Fiber Bragg grating-based flume tests for inversing the impact force coefficient of debris flow

Abstract

In the piezoelectric sensor-based debris flow flume tests, the impact force coefficient (k) obtained from inversion has a significant dispersion range, which causes considerable uncertainty in the debris flow impact force. To reduce the dispersion range of k, this study designed a new measurement system by integrating the Fiber Bragg Grating (FBG) and the elastic cantilever beam as the core sensing unit. The impact of debris flows on the sensing unit causes the bending deformation of the cantilever beam, which subsequently causes the wavelength shift of the FBG fixed on the cantilever beam.
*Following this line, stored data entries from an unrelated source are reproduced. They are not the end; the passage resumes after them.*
Lemma py_truediv_unit (a b : Z) :
(0 <= a <= b)%Z -> (0 < b)%Z ->
exists q, py_truediv a b = Ok (PFloat q) /\ 0 <= q /\ q <= 1 /\
          (a = 0%Z -> q == 0) /\ (a = b -> q == 1).
Proof.
intros Ha Hb. unfold py_truediv.
destruct (Z.eqb_spec b 0) as [E|_]; [lia|].
assert (B : 0 < inject_Z b).
{ change (inject_Z 0 < inject_Z b). rewrite <- Zlt_Qlt. exact Hb. }
assert (L : 0 <= inject_Z a / inject_Z b).
{ apply Qle_shift_div_l; [exact B|]. rewrite Qmult_0_l.
  change (inject_Z 0 <= inject_Z a). rewrite <- Zle_Qle. lia. }
assert (U : inject_Z a / inject_Z b <= pow2 0).
{ apply Qle_shift_div_r; [exact B|]. change (pow2 0) with 1.
  rewrite Qmult_1_l. rewrite <- Zle_Qle. lia. }
destruct (float_of_Q_bounded _ 0 L U ltac:(lia)) as (v & Ev & V0 & V1 & Z0 & Z1).
rewrite Ev. simpl. exists v.
split; [reflexivity|]. split; [exact V0|]. split; [exact V1|]. split.
- intros ->. apply Z0. unfold Qdiv. apply Qmult_0_l.
- intros ->. apply Z1. change (pow2 0) with 1. field.
  intros N. rewrite N in B. discriminate B.
Qed.

End ScoreFacts.

Lemma get_score_cases (g : Group.t) (lower upper : Z) :
  exists s, Group.get_score g lower upper = Ok s /\
    (0 <= pynum_val s)%Q /\ (pynum_val s <= 1)%Q /\
    (Group.change g < lower -> s = PInt 0) /\
    (lower <= Group.change g -> upper < Group.change g -> s = PInt 1) /\
    (lower <= Group.change g <= upper -> lower = upper -> s = PInt 0) /\
    (Group.change g = lower -> lower < upper -> (pynum_val s == 0)%Q) /\
    (Group.change g = upper -> lower < upper -> (pynum_val s == 1)%Q).
Proof.
  unfold Group.get_score.
  destruct (Z.ltb_spec (Group.change g) lower) as [A|A].
  { exists (PInt 0). split; [reflexivity|]. simpl.
    repeat split; try discriminate; try reflexivity; intros; lia. }
  destruct (Z.gtb_spec (Group.change g) upper) as [B|B].
  { exists (PInt 1). split; [reflexivity|]. simpl.
    repeat split; try discriminate; try reflexivity; intros; lia. }
  destruct (Z.eqb_spec (upper - lower) 0) as [C|C].
  { exists (PInt 0). split; [reflexivity|]. simpl.
    repeat split; try discriminate; try reflexivity; intros; lia. }
  destruct (py_truediv_unit (Group.change g - lower) (upper - lower))
    as (q & Eq & Q0 & Q1 & Z0 & Z1); [lia | lia |].
  exists (PFloat q). split; [exact Eq|]. simpl.
  split; [exact Q0|]. split; [exact Q1|].
  split; [intros; lia|]. split; [intros; lia|]. split; [intros; lia|].
  split; intros; [apply Z0 | apply Z1]; lia.
Qed.

(** C2 (as amended).  For every change magnitude and every pair of bounds
    with [lower <= upper], [get_score] returns a score in [0,1]; a
    magnitude at or below [lower] scores 0, and a magnitude at or above
    [upper] scores 1 provided it is above [lower], that is, except when
    the magnitude, [lower] and [upper] all coincide. *)
Theorem get_score_bounded (g : Group.t) (lower upper : Z) :
  lower <= upper ->
  exists s, Group.get_score g lower upper = Ok s /\
    (0 <= pynum_val s)%Q /\ (pynum_val s <= 1)%Q /\
    (Group.change g <= lower -> (pynum_val s == 0)%Q) /\
    (upper <= Group.change g -> lower < Group.change g ->
     (pynum_val s == 1)%Q).
Proof.
  intros H.
  destruct (get_score_cases g lower upper)
    as (s & E & S0 & S1 & Below & Above & Deg & AtL & AtU).
  exists s. split; [exact E|]. split; [exact S0|]. split; [exact S1|]. split.
  - intros V. destruct (Z.eq_dec (Group.change g) lower) as [EqL|NeL].
    + destruct (Z.eq_dec lower upper) as [EqU|NeU].
      * rewrite (Deg ltac:(lia) EqU). reflexivity.
      * apply AtL; lia.
    + rewrite (Below ltac:(lia)). reflexivity.
  - intros V W. destruct (Z.eq_dec (Group.change g) upper) as [EqU|NeU].
    + apply AtU; lia.
    + rewrite (Above ltac:(lia) ltac:(lia)). reflexivity.
Qed.

Lemma get_score_bounded_witness :
  0 <= 87 /\
  exists s, Group.get_score group_of_3 0 87 = Ok s /\
    (0 <= pynum_val s)%Q /\ (pynum_val s <= 1)%Q /\
    (Group.change group_of_3 <= 0 -> (pynum_val s == 0)%Q) /\
    (87 <= Group.change group_of_3 -> 0 < Group.change group_of_3 ->
     (pynum_val s == 1)%Q).
Proof.
  split; [lia | apply (get_score_bounded group_of_3 0 87); lia].
Defined.

(** C2 as stated fails for the week of 3 changed lines with bounds
    [lower = upper = 3]: the magnitude is at least [upper], and the score
    is the int 0. *)
Lemma get_score_upper_not_one :
  ~ (forall (g : Group.t) (lower upper : Z),
       lower <= upper -> upper <= Group.change g ->
       exists s, Group.get_score g lower upper = Ok s /\
                 (pynum_val s == 1)%Q).
Proof.
  intros H.
  destruct (H group_of_3 3 3) as (s & E & V); [lia | vm_compute; discriminate |].
  vm_compute in E. injection E as <-. vm_compute in V. discriminate V.
Qed.

(** C9 (as amended).  When [lower = upper], [get_score] returns without
    dividing: the int 0 for every magnitude up to the common bound, and
    the int 1 for every magnitude above it. *)
Theorem get_score_degenerate_range (g : Group.t) (bound : Z) :
  Group.get_score g bound bound =
  Ok (PInt (if bound <? Group.change g then 1 else 0)).
Proof.
  unfold Group.get_score.
  destruct (Z.ltb_spec (Group.change g) bound) as [A|A].
  - destruct (Z.ltb_spec bound (Group.change g)); [lia | reflexivity].
  - destruct (Z.gtb_spec (Group.change g) bound) as [B|B].
    + destruct (Z.ltb_spec bound (Group.change g)); [reflexivity | lia].
    + destruct (Z.ltb_spec bound (Group.change g)); [lia|].
      rewrite Z.sub_diag. reflexivity.
Qed.

(** C9 as stated fails for the week of 5 changed lines with
    [lower = upper = 3]: the score is 1. *)
Lemma get_score_degenerate_not_zero :
  Group.change group_of_5 = 5 /\
  Group.get_score group_of_5 3 3 = Ok (PInt 1) /\
  ~ (forall (g : Group.t) (bound : Z),
       exists s, Group.get_score g bound bound = Ok s /\ (pynum_val s == 0)%Q).
Proof.
  split; [reflexivity|]. split; [reflexivity|].
  intros H. destruct (H group_of_5 3) as (s & E & V).
  vm_compute in E. injection E as <-. vm_compute in V. discriminate V.
Qed.

(** ** Loops and dictionaries *)

Lemma for_each_invariant {A B : Type} (body : B -> A -> result B)
    (I : B -> list A -> Prop) :
  (forall acc done x, I acc done ->
     exists acc', body acc x = Ok acc' /\ I acc' (done ++ [x])%list) ->
  forall l acc done, I acc done ->
    exists acc', for_each l body acc = Ok acc' /\ I acc' (done ++ l)%list.
Proof.
  intros Step l. induction l as [|x l IH]; intros acc done H.
  - exists acc. rewrite app_nil_r. split; [reflexivity | exact H].
  - destruct (Step acc done x H) as (acc' & E & H').
    destruct (IH acc' (done ++ [x])%list H') as (acc'' & E' & H'').
    exists acc''. simpl. rewrite E. simpl. split; [exact E'|].
    rewrite <- app_assoc in H''. exact H''.
Qed.

Section DictFacts.
Context {K V : Type} (eqb : K -> K -> bool).
Hypothesis eqb_eq : forall x y, eqb x y = true <-> x = y.

Lemma dict_mem_true (k : K) (d : dict K V) :
  dict_mem eqb k d = true <-> In k (keys d).
Proof.
  unfold dict_mem, keys. rewrite existsb_exists, in_map_iff. split.
  - intros (kv & I & E). apply eqb_eq in E. exists kv. split; assumption.
  - intros (kv & E & I). exists kv. split; [exact I | apply eqb_eq; exact E].
Qed.

Lemma dict_mem_false (k : K) (d : dict K V) :
  dict_mem eqb k d = false <-> ~ In k (keys d).
Proof.
  rewrite <- dict_mem_true. destruct (dict_mem eqb k d); split; intros H;
    try reflexivity; try discriminate; try (intros C; discriminate C).
  exfalso. apply H. reflexivity.
Qed.

Lemma dict_set_absent (k : K) (v : V) (d : dict K V) :
  ~ In k (keys d) -> dict_set eqb k v d = (d ++ [(k, v)])%list.
Proof.
  induction d as [|[k' v'] d IH]; simpl; intros H; [reflexivity|].
  destruct (eqb k' k) eqn:E.
  - apply eqb_eq in E. exfalso. apply H. left. exact E.
  - rewrite IH; [reflexivity|]. intros C. apply H. right. exact C.
Qed.

Lemma dict_set_last (k : K) (v v' : V) (d : dict K V) :
  ~ In k (keys d) ->
  dict_set eqb k v' (d ++ [(k, v)])%list = (d ++ [(k, v')])%list.
Proof.
  induction d as [|[k0 v0] d IH]; simpl; intros H.
  - assert (E : eqb k k = true) by (apply eqb_eq; reflexivity).
    rewrite E. reflexivity.
  - destruct (eqb k0 k) eqn:E.
    + apply eqb_eq in E. exfalso. apply H. left. exact E.
    + rewrite IH; [reflexivity|]. intros C. apply H. right. exact C.
Qed.

Lemma dict_get_absent_app (k : K) (v : V) (d : dict K V) :
  ~ In k (keys d) -> dict_get eqb k (d ++ [(k, v)])%list = Ok v.
Proof.
  induction d as [|[k' v'] d IH]; simpl; intros H.
  - assert (E : eqb k k = true) by (apply eqb_eq; reflexivity).
    rewrite E. reflexivity.
  - destruct (eqb k' k) eqn:E.
    + apply eqb_eq in E. exfalso. apply H. left. exact E.
    + apply IH. intros C. apply H. right. exact C.
Qed.

(** A key that is present splits the dictionary at its entry; reading
    it gives that entry and assigning to it replaces the entry in
    place. *)
Lemma dict_present (k : K) (d : dict K V) :
  In k (keys d) ->
  exists d1 v d2,
    d = (d1 ++ (k, v) :: d2)%list /\ ~ In k (keys d1) /\
    dict_get eqb k d = Ok v /\
    forall v', dict_set eqb k v' d = (d1 ++ (k, v') :: d2)%list.
Proof.
  induction d as [|[k' v'] d IH]; simpl; intros H; [contradiction|].
  destruct (eqb k' k) eqn:E.
  - apply eqb_eq in E. subst k'. exists [], v', d. simpl.
    repeat split; auto.
  - assert (N : k' <> k).
    { intros C. apply eqb_eq in C. rewrite C in E. discriminate E. }
    destruct H as [H|H]; [contradiction|].
    destruct (IH H) as (d1 & v & d2 & Ed & Nin & Eg & Es).
    exists ((k', v') :: d1), v, d2. simpl. repeat split.
    + rewrite Ed. reflexivity.
    + intros [C|C]; [exact (N C) | exact (Nin C)].
    + exact Eg.
    + intros w. rewrite Es. reflexivity.
Qed.

Lemma dict_get_in (k : K) (v : V) (d : dict K V) :
  dict_get eqb k d = Ok v -> In (k, v) d.
Proof.
  induction d as [|[k' v'] d IH]; simpl; intros H; [discriminate|].
  destruct (eqb k' k) eqn:E.
  - apply eqb_eq in E. injection H as ->. left. rewrite E. reflexivity.
  - right. apply IH. exact H.
Qed.
End DictFacts.

(** ** Author filter *)

(** C10.  With no author names, [filter_by_authors] returns the empty
    list, whatever the commits. *)
Theorem filter_by_authors_no_authors (commits : list Commit.t) :
  filter_by_authors commits [] = [].
Proof.
  unfold filter_by_authors, list_filter, list_map. simpl.
  induction commits as [|c commits IH]; simpl; [reflexivity | exact IH].
Qed.

(** ** Weekly grouping *)

Lemma keys_app {K V : Type} (d1 d2 : dict K V) :
  keys (d1 ++ d2)%list = (keys d1 ++ keys d2)%list.
Proof. apply map_app. Qed.

Lemma values_app {K V : Type} (d1 d2 : dict K V) :
  values (d1 ++ d2)%list = (values d1 ++ values d2)%list.
Proof. apply map_app. Qed.

Lemma filter_snoc {A : Type} (f : A -> bool) (l : list A) (x : A) :
  filter f (l ++ [x])%list = (filter f l ++ if f x then [x] else [])%list.
Proof. rewrite filter_app. simpl. destruct (f x); reflexivity. Qed.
The optical signals are converted into the dynamic strain signals of the cantilever beam using the photosensitive characteristic of the FBG. According to the mechanical characteristics of the cantilever beam and the Bingham model of debris flow, the method of inversing k using the strain signals was proposed. Based on the FBG sensor system, 45 tests were conducted under different working conditions. The inversion model obtained 38 sets of k by analyzing the test data. The standard deviation and dispersion coefficient of k were 0.4 and 0.25, respectively, making the k in the range of 0.9 to 2.8, which was superior to the k derived from the traditional measurement mode.